Fuse Search

Adding search made the site feel faster and more accessible

I've reimplemented search on this site using fuse.js instead of tinySearch. You can read about how I implemented tinysearch here.

When I first implemented search I was surprised how much faster and more accessible the site began to feel. I could quickly access any content by typing a few words, I didn't need to scroll or follow a link1.

This means I can find content without having to think about how to get there - I don't need to break my flow or concentration. It might sound like a trivially small consideration, but lowering friction or cognitive load in small ways can make the difference between using or not using something when you're already working hard or concentrating on something else.

For example, if I want to look up my notes about using the nohup command, I can quickly go to the site, type / (the keyboard shortcut for search), type "nohup" and hit enter. This is all muscle-memory level impulses. I don't need to think about the content, think about its category or when I posted it, then scroll down and scan a list, or use a mouse to click on intermediate links. Win. Working at the speed of thought rather than the speed of input is a big deal.

Why I switched from tinySearch to Fuse.js

Before implementing fuse.js, this site had a search feature powered by TinySearch. I wouldn't have had enough knowledge to implement fuse.js if I hadn't already learnt some JavaScript whilst setting-up tinySearch.

TinySearch had an example for Pelican Blogs, and a simple and clear readme. By using tinySearch first I saw an example of how to build the JSON array that becomes the search index, and how to implement the javascript that's required for client side search.

Also, in the course of developing and over-engineering this blog I've become much more proficient and comfortable with JavaScript (and jQuery) in general.

Fuse.js is really quite simple to set up once you're familiar with JavaScript. It's much more flexible than tinySearch; you can choose search weights for different fields, accuracy thresholds, and some parameters for the fuzzy search algorithm.

The general approach is to instantiate an instance of Fuse by calling Fuse with a JSON array for it to parse, along with some options. You then give the instance a string and get back an array of results which you can do whatever you want with.

The accuracy of the search results is higher with fuse.js and the speed is still acceptable. I did have to do some optimization of the search index that Fuse generates, though.

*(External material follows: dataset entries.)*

(* ===== verification/Crates.v ===== *)
(** * Interfaces of the third-party crates

    The code under [src/] calls libraries whose source is not part of the
    repository.  Each crate is a class of the functions the program calls; the
    components take the classes they need as section parameters, so every
    theorem holds for whatever the crate computes. *)
From S2P Require Import Prelude RustStr Json.

(** A subject key identifier of a DHTTP certificate chain. *)
Record ski : Type := Ski {
  owner_hash : string;
  client_and_server : bool; (* chain().usage() == ClientAndServer *)
  sequence : Z;
  ski_text : string;
}.

(** [dhttp_home]: names, certificate identities, signatures.  [None] is the
    crate's error. *)
Class DhttpHome := {
  normalize_name : string -> option string;
  extract_ski : list string -> option ski;
  verify_signature : string -> string -> string -> option bool; (* key, input, signature *)
  certificate_sequence : Z -> option Z; (* CertificateSequence::try_from *)
  owner_hash_ok : string -> bool; (* OwnerHash::try_from *)
}.

Class SerdeJson := {
  from_slice : string -> option json;
  to_json_string : json -> string;
  json_error : string -> string; (* Display of the error of from_slice *)
}.

Class Sha2 := { sha256 : string -> string }.
Class Base64 := { b64_decode : string -> option string; b64_encode : string -> string }.

(** [wasmparser::Payload]: the events the program distinguishes.  A payload
    carries the end of its section where it is one. *)
Inductive payload : Type :=
| Version (component : bool)
| ModuleSection
| ComponentSection
| End_
| CustomSection (name data : string) (range_end : Z)
| OtherPayload.
(** [parse_all] yields payloads, each with the end of [as_section] if it is a
    section, and stops after the error met at a malformed byte. *)
Class Wasmparser := { parse_all : string -> list (result string (payload * option Z)) }.

(** [oas3::OpenApiV3Spec] *)
Record operation : Type := Operation {
  operation_id : option string; summary : option string; op_description : option string
}.
Record path_item : Type := PathItem {
  reference : option string;
  methods : list (string * operation);
}.
Record openapi : Type := OpenApi {
  openapi_version : string;
  info_version : string;
  paths : option (list (string * path_item)); (* a BTreeMap *)
  document : json; (* to_value *)
}.
Class Oas3 := { parse_openapi : string -> result string openapi }.

(** [x509_parser]: the fields of a parsed certificate that are inspected. *)
Inductive general_name := DNSName (name : string) | OtherName.
Record basic_constraints := BasicConstraints {
  bc_critical : bool; bc_ca : bool; bc_path_len : option Z }.
Record key_usage := KeyUsage { ku_critical : bool; ku_flags : Z }.
Record ext_key_usage := ExtKeyUsage {
  eku_code_signing : bool; eku_any : bool; eku_server_auth : bool; eku_client_auth : bool;
  eku_email : bool; eku_time_stamping : bool; eku_ocsp : bool; eku_other_empty : bool }.
(** An extension accessor returns an error, nothing, or the extension. *)
Definition ext (A : Type) : Type := option (option A).
Record certificate := Certificate {
  key_algorithm : string; key_parameters : option string; signature_algorithm : string;
  constraints : ext basic_constraints; usage : ext key_usage; extended : ext ext_key_usage;
  alt_names : ext (list general_name);
  common_names : list (option string);
  subject : string;
  public_key : string; raw_serial : string;
  not_before : Z; not_after : Z
}.
Record revoked := Revoked { rev_serial : string; rev_critical : bool }.
Record crl := Crl {
  crl_issuer : string; crl_algorithm : string; tbs_algorithm_same : bool;
  extensions_ok : bool; critical_extensions : bool;
  revoked_certificates : list revoked;
  tbs_bytes : string; crl_signature : string;
  crl_number : option N; last_update : Z; next_update : option Z
}.
Class X509 := {
  (* remaining input and the parsed value *)
  parse_certificate : string -> option (string * certificate);
  parse_crl : string -> option (string * crl);
}.
(** [webpki] chain verification against one anchor at a time. *)
Inductive eku_required := CodeSigning | ServerAuth.
Class Webpki := {
  anchor_ok : string -> bool;
  end_entity_ok : string -> bool;
  (* leaf, intermediates, anchor, unix time, usage *)
  verify_for_usage : string -> list string -> string -> Z -> eku_required -> bool;
  valid_for_name : string -> string -> bool;
}.

(** [url], [percent_encoding], [form_urlencoded] and [http::Uri]. *)
Record url := Url { url_scheme : string; url_host : option string;
                    url_username : string; url_password : option string }.
Record uri_parts := UriParts {
  scheme : option string; authority : option string; path_and_query : option string }.
Class UrlCrates := {
  url_parse : string -> option url;
  percent_decode_utf8 : string -> option string;
  form_parse : string -> list (string * string);
  form_encode : string -> string; (* byte_serialize *)
  uri_parse : string -> option uri_parts;
}.
(** [PathAndQuery::path] and [query]; an empty path reads as [/]. *)
Definition uri_path (pq : string) : string :=
  let path := first_segment "?" pq in if String.eqb path "" then "/" else path.
Definition uri_query (pq : string) : option string :=
  match split_once "?" pq with Some (_, q) => Some q | None => None end.
Class UriValid := {
  (* [path.parse::<PathAndQuery>()] and [Uri::from_parts] *)
  path_and_query_parse : string -> option string;
  uri_from_parts : uri_parts -> option uri_parts;
}.

(** [http::HeaderMap], with header names in their canonical lower case.  The
    laws are the documented meaning of the operations: [remove] drops every
    value of a name, [insert] replaces them. *)
Class HeaderMap := {
  headers : Type;
  get_all : string -> headers -> list string;
  remove : string -> headers -> headers;
  insert_header : string -> string -> headers -> headers;
  header_name_parse : string -> option string; (* parse::<HeaderName> *)
  to_str : string -> option string;            (* HeaderValue::to_str *)
  header_value_parse : string -> option string; (* parse::<HeaderValue> *)
}.
Class HeaderLaws `{HeaderMap} := {
  get_all_remove : forall n m h, get_all n (remove m h) = if String.eqb n m then [] else get_all n h;
  get_all_insert : forall n m v h, get_all n (insert_header m v h) = if String.eqb n m then [v] else get_all n h;
}.
(** [headers.get(name)]: the first value; [contains_key]. *)
Definition get_header `{HeaderMap} (n : string) (h : headers) : option string := head (get_all n h).
Definition contains_key `{HeaderMap} (n : string) (h : headers) : bool :=
  match get_all n h with [] => false | _ => true end.
Class Sha1 := { sha1 : string -> string }.

(** [access_control] value parsers. *)
Class AccessControl := {
  grantee_ok : string -> bool;
  effect_ok : string -> bool;
  subject_ok : string -> bool; (* SubjectId::new *)
}.

(** [zip::ZipArchive] entries. *)
Inductive compression := Stored | Deflated | OtherCompression.
Record zip_entry := ZipEntry {
  name_raw : string; is_dir : bool; encrypted : bool; method_ : compression;
  unix_mode : option Z; entry_size : Z; header_start : Z; data_start : Z;
  compressed_size : Z; central_header_start : Z; entry_crc32 : Z;
  (* the decompressed bytes read from the entry, or a read error *)
  content : result string string
}.
Record zip_archive := ZipArchive {
  zip_offset : Z; zip_entries : list (result string zip_entry) (* by_index *) }.
Definition zip_len (a : zip_archive) : Z := Z.of_nat (length (zip_entries a)).
Class ZipCrate := {
  zip_open : string -> result string zip_archive;
  utf8_error_text : string -> string; (* Display of the error of from_utf8 *)
}.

Optimizing the search index

The "normal" search index that Fuse uses to return results is a JSON array of all the content of all the articles that you want to be able to search. You can generate it using a jinja template or any other way you want. (There simply needs to be a JSON array that the browser downloads and does a fuzzy search on). This gave me a file that was about 4MB. Once I asked Fuse to search the complete text of each article (not just the default first 600 chars, iirc) then speed really suffered.

I optimized the index file in the following three ways:

  1. Removed any non-words. Some of my articles are jupyter notebooks that have been converted to articles (the plugin to do this is one of the reasons why I began using Pelican). When the index is built, lots of code and html gets included, which isn't helpful. Any "words" that are more than 20 chars I just delete.

  2. Removed the 150 most common words. Any word that is in many articles is not useful for distinguishing between different articles, so they can be deleted from the index. They don't add any meaning. I wrote a short pipeline of shell commands using tr, sort, uiq to generate a file with a list of the most common words. I then wrote a python script to update the original search index by removing all the common words.

  3. Shortened any long words by only keeping the first 12 characters. If a word was 15 characters long, I simply removed that last 3 chars. I figured this would work fine because matching the first 12 characters would already be quite unique and give a good result.

Doing these 3 optimizations reduced the file size by about 90%. Compressing the JSON using gzip or brotli makes the files even smaller, and now the amount of data transferred to the client seems reasonably small. (This is a static site, and therefore search has to happen client side.)

The browser would still begin to lag as the search string length increased. It takes more time to search for a 10 character string than for a 5 character string, and initially fuse was doing a search every time a character was typed.

I wanted the site to feel as fast as possible and thought that if search was paused whilst typing and occurred a short time after the last key was pressed this would be an improvement. I added a short delay of 200ms to the function call, and typing during the delay time resets the time. This reduced the lag and made the search tool feel responsive. I learnt that this is called "debouncing".

There was some further complexity when I wanted to debounce characters used for searching, but not the navigation or keyboard shortcuts. Getting the debounce function to only run on some key presses was surprisingly complex. It taught me a lot of JavaScript though, and it's satisfying to have made a useful user interface.

Footnotes

  1. It also immediately gave me the idea to add keyboard shortcuts. Type ? to see what happened.